=== TASK GOAL ===
Could you show all lines in the entries below that contain the string "infinity"?

(Saved data entries)
+ + + + + + +

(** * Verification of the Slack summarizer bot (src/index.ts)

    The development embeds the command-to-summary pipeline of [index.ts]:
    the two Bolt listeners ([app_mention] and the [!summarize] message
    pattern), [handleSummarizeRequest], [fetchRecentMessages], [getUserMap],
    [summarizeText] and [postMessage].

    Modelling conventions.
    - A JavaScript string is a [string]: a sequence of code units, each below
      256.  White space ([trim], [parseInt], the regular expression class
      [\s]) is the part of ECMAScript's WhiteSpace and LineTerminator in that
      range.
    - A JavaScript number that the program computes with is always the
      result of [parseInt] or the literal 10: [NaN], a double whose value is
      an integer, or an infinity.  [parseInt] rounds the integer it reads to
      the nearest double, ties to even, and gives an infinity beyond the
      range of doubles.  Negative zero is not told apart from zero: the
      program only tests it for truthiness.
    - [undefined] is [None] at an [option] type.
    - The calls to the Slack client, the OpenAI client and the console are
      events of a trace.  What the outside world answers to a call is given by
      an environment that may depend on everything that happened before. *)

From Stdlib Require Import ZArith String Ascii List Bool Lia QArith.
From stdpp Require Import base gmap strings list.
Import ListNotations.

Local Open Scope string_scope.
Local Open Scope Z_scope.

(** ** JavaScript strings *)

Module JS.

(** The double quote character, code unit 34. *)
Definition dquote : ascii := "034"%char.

+ + + + + + +

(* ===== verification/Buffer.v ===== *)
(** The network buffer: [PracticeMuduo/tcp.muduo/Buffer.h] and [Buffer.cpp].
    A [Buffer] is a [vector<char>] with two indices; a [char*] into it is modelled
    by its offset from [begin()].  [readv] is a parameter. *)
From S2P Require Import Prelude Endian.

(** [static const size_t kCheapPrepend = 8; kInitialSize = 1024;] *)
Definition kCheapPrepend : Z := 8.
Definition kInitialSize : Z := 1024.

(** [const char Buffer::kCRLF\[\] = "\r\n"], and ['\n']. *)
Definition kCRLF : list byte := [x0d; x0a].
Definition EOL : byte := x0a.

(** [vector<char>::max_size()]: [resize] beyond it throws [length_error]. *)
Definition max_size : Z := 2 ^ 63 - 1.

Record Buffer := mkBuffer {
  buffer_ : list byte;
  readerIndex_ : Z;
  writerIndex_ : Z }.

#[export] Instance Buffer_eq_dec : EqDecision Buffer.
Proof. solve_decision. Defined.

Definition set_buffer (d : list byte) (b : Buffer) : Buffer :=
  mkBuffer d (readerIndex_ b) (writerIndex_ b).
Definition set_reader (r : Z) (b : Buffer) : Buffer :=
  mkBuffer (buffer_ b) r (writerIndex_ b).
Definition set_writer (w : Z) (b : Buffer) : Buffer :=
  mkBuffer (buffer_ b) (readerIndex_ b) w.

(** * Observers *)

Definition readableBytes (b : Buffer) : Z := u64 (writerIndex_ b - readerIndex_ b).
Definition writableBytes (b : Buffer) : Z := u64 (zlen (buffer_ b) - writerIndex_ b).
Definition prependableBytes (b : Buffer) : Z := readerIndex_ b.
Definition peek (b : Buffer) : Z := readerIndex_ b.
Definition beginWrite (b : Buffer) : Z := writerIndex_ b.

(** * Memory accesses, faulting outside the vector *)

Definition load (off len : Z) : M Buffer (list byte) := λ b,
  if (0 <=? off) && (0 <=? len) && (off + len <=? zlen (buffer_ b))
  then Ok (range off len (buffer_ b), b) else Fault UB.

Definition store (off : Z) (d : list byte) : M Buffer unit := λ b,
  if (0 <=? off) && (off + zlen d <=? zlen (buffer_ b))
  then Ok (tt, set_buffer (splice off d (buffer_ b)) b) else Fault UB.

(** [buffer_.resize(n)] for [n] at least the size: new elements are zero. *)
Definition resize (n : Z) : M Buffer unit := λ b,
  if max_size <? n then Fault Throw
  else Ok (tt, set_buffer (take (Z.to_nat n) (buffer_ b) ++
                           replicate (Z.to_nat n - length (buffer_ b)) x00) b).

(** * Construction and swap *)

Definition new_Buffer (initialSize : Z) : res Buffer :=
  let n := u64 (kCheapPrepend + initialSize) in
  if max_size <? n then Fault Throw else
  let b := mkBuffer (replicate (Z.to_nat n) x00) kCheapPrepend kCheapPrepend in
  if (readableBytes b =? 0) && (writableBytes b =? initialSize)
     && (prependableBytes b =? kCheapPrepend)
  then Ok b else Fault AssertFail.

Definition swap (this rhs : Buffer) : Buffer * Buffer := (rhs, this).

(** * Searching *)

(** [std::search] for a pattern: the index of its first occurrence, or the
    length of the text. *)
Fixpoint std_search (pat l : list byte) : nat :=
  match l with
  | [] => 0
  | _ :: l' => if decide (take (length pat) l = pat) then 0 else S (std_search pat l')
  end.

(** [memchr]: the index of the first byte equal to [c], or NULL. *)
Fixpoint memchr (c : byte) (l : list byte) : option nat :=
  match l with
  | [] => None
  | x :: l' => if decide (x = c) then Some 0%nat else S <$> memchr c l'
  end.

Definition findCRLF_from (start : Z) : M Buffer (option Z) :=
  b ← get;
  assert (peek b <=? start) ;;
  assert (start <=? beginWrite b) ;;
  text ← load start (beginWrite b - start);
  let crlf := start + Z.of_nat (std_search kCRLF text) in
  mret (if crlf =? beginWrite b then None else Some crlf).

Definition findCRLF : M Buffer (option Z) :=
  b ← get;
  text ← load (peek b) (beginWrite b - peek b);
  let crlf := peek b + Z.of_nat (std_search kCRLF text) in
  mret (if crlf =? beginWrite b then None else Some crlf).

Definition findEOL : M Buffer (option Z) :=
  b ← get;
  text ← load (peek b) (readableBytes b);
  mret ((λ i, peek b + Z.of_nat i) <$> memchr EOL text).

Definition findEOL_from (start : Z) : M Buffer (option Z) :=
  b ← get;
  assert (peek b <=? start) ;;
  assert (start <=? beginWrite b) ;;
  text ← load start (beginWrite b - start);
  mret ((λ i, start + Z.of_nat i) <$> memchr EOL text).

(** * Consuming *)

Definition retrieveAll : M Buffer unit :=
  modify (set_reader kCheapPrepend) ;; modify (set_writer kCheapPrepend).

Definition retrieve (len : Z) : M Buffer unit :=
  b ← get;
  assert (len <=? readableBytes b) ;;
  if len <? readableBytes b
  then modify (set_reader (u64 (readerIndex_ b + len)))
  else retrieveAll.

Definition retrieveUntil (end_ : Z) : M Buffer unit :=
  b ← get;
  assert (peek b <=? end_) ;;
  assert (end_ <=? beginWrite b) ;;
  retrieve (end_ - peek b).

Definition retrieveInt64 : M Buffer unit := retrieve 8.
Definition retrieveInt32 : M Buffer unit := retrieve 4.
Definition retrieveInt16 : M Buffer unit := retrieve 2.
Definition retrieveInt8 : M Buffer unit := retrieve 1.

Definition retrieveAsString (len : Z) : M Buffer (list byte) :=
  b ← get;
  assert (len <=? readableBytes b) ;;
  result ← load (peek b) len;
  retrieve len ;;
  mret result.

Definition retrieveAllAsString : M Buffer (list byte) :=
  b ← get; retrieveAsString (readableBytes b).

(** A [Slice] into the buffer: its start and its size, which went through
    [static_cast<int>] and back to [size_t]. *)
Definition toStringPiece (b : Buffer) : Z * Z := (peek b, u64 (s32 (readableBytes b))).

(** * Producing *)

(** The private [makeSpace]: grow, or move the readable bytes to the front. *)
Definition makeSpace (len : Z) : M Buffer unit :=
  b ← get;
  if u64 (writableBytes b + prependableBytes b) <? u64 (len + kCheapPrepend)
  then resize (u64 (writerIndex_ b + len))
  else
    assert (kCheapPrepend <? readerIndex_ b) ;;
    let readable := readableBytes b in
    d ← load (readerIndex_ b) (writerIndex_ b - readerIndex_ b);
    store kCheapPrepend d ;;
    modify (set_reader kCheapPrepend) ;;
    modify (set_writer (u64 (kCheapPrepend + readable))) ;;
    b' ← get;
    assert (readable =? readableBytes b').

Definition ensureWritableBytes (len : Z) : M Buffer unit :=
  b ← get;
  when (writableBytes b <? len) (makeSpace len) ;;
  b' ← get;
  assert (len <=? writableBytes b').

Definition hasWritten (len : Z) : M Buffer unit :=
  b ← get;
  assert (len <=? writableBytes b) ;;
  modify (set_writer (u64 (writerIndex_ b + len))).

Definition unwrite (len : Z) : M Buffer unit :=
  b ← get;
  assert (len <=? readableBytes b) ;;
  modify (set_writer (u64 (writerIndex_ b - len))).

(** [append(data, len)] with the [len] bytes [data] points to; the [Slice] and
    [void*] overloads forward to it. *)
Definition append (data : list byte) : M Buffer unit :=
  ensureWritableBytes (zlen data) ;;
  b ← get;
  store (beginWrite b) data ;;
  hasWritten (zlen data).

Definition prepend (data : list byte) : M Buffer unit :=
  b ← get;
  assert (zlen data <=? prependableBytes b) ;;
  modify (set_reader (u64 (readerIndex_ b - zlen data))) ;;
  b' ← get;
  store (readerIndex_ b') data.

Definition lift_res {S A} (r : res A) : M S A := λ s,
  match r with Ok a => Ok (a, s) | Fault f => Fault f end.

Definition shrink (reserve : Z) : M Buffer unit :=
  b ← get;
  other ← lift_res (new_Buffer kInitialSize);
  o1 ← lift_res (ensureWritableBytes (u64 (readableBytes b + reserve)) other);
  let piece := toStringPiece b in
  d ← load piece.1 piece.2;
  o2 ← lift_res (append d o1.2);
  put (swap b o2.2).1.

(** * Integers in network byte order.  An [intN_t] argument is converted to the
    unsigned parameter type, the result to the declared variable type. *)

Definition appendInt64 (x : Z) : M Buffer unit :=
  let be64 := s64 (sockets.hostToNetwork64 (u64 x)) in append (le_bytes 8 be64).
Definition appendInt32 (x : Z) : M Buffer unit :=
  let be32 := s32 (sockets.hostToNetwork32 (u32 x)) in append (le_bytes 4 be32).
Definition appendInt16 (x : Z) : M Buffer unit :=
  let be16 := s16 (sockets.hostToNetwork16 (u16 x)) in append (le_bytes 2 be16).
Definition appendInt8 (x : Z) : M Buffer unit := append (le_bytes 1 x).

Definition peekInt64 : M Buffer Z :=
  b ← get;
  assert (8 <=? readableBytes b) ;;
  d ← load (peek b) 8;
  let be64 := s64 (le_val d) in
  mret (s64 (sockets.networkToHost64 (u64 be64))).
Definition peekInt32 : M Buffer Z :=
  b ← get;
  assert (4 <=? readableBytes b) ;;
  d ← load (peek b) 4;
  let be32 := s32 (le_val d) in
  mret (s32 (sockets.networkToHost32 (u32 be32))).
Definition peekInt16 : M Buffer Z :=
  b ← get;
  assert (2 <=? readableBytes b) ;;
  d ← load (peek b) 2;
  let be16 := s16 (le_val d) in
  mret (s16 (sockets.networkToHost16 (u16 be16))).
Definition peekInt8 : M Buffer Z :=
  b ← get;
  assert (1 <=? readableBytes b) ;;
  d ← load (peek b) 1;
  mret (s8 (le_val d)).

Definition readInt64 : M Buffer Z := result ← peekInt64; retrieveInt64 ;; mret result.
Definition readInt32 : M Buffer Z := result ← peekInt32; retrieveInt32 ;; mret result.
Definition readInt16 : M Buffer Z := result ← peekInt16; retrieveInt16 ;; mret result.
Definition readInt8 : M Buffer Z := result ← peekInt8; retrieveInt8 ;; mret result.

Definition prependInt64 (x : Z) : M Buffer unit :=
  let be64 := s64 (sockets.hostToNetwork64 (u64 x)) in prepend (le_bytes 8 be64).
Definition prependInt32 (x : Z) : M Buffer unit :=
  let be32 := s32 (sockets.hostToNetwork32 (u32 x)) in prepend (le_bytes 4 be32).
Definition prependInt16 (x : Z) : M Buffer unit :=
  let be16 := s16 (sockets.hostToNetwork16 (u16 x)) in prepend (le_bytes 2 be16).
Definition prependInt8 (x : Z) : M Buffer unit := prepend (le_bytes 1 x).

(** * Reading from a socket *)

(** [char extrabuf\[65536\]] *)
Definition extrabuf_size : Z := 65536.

+ + + + + + +

=== RESPONSE ===
      an integer, or an infinity.  [parseInt] rounds the integer it reads to
      the nearest double, ties to even, and gives an infinity beyond the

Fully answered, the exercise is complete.